• **The problem**
The lines from the start of the records through the one containing "(** What an" are to be restated word for word; please include both ends.

• **Data for analysis**

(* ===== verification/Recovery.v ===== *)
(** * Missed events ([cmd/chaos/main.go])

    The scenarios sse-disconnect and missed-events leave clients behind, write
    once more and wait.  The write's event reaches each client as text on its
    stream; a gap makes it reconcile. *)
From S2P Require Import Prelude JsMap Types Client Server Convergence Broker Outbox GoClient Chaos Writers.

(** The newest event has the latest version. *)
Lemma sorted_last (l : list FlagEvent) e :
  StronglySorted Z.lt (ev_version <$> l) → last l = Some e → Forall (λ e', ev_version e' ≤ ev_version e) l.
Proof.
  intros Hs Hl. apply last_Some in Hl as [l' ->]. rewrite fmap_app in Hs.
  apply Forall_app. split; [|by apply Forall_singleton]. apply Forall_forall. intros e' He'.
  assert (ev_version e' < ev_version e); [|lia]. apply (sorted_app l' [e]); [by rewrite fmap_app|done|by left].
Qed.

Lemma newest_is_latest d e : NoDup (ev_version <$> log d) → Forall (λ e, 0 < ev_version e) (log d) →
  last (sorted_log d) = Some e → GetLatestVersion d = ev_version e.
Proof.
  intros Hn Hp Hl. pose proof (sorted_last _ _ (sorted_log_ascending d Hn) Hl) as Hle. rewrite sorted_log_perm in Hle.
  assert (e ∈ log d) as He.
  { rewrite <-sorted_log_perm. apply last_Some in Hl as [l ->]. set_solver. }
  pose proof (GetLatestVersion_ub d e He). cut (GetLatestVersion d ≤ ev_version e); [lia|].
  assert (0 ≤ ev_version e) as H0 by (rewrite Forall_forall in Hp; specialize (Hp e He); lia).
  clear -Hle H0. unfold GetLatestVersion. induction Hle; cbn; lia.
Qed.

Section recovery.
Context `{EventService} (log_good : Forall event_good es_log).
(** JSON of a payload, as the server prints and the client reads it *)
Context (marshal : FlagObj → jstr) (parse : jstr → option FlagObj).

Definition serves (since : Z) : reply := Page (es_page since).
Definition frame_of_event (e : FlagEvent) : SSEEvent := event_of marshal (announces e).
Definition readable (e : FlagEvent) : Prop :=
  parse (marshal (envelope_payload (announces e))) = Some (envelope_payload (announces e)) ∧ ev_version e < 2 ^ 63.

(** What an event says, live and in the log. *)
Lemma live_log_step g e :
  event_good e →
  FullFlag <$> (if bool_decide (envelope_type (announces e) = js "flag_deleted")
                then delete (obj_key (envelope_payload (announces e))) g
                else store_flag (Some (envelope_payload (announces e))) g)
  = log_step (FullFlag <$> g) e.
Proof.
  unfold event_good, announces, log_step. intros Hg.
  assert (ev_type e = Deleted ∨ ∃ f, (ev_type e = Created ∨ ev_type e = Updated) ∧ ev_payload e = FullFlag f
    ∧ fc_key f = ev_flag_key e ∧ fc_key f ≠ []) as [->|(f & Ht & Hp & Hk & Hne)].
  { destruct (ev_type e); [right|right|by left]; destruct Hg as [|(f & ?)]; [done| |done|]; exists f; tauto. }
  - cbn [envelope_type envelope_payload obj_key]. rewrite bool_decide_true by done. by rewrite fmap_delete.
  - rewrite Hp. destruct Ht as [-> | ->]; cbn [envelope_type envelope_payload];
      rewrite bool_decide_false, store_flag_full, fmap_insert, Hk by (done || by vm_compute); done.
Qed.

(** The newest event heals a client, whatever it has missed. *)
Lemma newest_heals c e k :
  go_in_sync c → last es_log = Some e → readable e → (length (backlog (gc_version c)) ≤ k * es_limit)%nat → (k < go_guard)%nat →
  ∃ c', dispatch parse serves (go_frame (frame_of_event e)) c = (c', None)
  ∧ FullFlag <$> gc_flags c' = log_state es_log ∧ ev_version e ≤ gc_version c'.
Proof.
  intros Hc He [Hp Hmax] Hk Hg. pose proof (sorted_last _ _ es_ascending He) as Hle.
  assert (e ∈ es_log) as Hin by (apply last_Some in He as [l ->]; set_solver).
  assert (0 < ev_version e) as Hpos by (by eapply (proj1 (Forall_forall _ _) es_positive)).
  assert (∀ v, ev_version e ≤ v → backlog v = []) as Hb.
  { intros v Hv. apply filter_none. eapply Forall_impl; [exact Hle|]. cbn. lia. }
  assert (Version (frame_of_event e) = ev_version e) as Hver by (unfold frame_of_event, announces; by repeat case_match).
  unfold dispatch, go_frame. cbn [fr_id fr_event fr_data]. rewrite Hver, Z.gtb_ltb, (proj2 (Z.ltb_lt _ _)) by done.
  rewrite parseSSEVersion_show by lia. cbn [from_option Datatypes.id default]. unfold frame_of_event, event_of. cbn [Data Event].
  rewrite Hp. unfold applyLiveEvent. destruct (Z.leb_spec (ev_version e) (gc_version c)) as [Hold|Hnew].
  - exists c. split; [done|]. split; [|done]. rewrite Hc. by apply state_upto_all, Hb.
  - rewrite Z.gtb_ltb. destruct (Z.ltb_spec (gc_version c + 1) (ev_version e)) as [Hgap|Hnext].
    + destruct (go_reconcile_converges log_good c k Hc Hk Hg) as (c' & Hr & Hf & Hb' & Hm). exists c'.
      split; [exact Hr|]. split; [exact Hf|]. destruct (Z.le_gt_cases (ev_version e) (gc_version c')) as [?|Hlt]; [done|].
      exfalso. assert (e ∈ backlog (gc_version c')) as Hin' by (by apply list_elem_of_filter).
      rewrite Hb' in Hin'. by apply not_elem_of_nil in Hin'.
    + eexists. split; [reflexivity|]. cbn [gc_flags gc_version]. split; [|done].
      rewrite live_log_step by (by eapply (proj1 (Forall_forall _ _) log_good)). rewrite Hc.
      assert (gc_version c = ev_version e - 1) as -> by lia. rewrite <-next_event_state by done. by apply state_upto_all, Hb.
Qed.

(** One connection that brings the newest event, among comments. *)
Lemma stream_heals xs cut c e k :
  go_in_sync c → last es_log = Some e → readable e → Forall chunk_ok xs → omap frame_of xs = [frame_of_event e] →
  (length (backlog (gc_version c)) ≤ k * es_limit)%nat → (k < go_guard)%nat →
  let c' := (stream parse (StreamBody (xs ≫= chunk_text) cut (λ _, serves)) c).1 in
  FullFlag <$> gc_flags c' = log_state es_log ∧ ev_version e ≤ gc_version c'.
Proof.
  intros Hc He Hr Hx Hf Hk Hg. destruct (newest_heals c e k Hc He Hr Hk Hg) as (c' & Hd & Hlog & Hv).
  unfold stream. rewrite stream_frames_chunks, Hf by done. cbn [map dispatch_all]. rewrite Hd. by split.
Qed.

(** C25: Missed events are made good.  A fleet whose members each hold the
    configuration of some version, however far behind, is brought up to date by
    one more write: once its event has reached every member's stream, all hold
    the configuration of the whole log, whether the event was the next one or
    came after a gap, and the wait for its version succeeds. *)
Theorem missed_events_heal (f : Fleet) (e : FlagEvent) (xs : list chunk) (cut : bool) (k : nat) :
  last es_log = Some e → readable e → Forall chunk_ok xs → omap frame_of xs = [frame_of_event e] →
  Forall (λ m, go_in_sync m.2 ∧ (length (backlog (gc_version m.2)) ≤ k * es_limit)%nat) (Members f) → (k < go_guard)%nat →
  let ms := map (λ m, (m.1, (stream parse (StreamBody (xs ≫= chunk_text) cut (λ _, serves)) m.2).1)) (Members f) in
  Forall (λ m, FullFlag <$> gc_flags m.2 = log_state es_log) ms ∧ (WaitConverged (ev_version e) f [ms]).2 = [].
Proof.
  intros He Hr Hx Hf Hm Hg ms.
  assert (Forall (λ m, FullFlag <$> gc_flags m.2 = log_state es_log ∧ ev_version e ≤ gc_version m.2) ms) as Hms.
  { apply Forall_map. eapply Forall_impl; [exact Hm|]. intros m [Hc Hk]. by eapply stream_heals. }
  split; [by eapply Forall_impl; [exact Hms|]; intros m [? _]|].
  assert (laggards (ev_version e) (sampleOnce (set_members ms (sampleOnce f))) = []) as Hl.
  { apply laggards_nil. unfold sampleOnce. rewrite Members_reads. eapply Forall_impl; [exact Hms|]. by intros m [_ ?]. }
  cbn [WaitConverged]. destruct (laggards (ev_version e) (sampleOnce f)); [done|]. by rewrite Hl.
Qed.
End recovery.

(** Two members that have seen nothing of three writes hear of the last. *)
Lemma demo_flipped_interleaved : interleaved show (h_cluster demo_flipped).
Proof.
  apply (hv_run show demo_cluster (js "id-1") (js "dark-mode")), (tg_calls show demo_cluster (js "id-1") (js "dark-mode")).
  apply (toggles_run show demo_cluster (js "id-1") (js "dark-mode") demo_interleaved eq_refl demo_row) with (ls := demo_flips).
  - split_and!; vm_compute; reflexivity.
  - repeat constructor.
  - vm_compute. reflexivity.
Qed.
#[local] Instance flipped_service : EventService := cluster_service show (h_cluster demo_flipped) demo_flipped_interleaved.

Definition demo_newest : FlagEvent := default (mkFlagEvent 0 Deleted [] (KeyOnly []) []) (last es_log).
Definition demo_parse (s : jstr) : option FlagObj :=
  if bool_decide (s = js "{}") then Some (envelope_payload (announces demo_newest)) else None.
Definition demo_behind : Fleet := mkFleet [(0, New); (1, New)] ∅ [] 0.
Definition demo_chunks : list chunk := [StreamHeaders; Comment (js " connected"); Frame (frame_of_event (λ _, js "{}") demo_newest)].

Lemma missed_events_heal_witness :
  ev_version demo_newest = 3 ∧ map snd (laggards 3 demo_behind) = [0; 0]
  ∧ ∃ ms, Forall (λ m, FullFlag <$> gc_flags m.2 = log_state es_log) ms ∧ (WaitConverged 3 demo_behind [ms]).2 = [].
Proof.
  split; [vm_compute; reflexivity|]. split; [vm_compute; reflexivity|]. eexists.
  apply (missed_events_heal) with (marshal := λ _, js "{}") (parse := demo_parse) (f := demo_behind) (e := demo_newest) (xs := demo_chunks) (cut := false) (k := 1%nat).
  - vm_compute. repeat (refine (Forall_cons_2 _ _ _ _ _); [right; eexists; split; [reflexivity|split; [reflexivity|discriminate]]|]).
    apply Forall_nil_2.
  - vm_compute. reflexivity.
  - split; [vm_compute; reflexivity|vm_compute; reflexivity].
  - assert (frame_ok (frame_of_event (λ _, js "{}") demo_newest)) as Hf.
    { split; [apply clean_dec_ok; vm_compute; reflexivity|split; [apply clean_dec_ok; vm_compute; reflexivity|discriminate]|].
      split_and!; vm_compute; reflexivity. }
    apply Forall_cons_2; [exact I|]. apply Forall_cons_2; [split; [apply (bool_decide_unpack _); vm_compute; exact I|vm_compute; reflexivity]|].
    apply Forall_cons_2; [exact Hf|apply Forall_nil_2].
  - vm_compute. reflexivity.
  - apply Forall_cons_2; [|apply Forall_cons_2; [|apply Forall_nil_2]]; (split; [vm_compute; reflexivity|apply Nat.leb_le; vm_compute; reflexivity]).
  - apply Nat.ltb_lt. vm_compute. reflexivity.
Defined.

• **Final answer**
(* ===== verification/Recovery.v ===== *)
(** * Missed events ([cmd/chaos/main.go])

    The scenarios sse-disconnect and missed-events leave clients behind, write
    once more and wait.  The write's event reaches each client as text on its
    stream; a gap makes it reconcile. *)
From S2P Require Import Prelude JsMap Types Client Server Convergence Broker Outbox GoClient Chaos Writers.

(** The newest event has the latest version. *)
Lemma sorted_last (l : list FlagEvent) e :
  StronglySorted Z.lt (ev_version <$> l) → last l = Some e → Forall (λ e', ev_version e' ≤ ev_version e) l.
Proof.
  intros Hs Hl. apply last_Some in Hl as [l' ->]. rewrite fmap_app in Hs.
  apply Forall_app. split; [|by apply Forall_singleton]. apply Forall_forall. intros e' He'.
  assert (ev_version e' < ev_version e); [|lia]. apply (sorted_app l' [e]); [by rewrite fmap_app|done|by left].
Qed.

Lemma newest_is_latest d e : NoDup (ev_version <$> log d) → Forall (λ e, 0 < ev_version e) (log d) →
  last (sorted_log d) = Some e → GetLatestVersion d = ev_version e.
Proof.
  intros Hn Hp Hl. pose proof (sorted_last _ _ (sorted_log_ascending d Hn) Hl) as Hle. rewrite sorted_log_perm in Hle.
  assert (e ∈ log d) as He.
  { rewrite <-sorted_log_perm. apply last_Some in Hl as [l ->]. set_solver. }
  pose proof (GetLatestVersion_ub d e He). cut (GetLatestVersion d ≤ ev_version e); [lia|].
  assert (0 ≤ ev_version e) as H0 by (rewrite Forall_forall in Hp; specialize (Hp e He); lia).
  clear -Hle H0. unfold GetLatestVersion. induction Hle; cbn; lia.
Qed.

Section recovery.
Context `{EventService} (log_good : Forall event_good es_log).
(** JSON of a payload, as the server prints and the client reads it *)
Context (marshal : FlagObj → jstr) (parse : jstr → option FlagObj).

Definition serves (since : Z) : reply := Page (es_page since).
Definition frame_of_event (e : FlagEvent) : SSEEvent := event_of marshal (announces e).
Definition readable (e : FlagEvent) : Prop :=
  parse (marshal (envelope_payload (announces e))) = Some (envelope_payload (announces e)) ∧ ev_version e < 2 ^ 63.

(** What an event says, live and in the log. *)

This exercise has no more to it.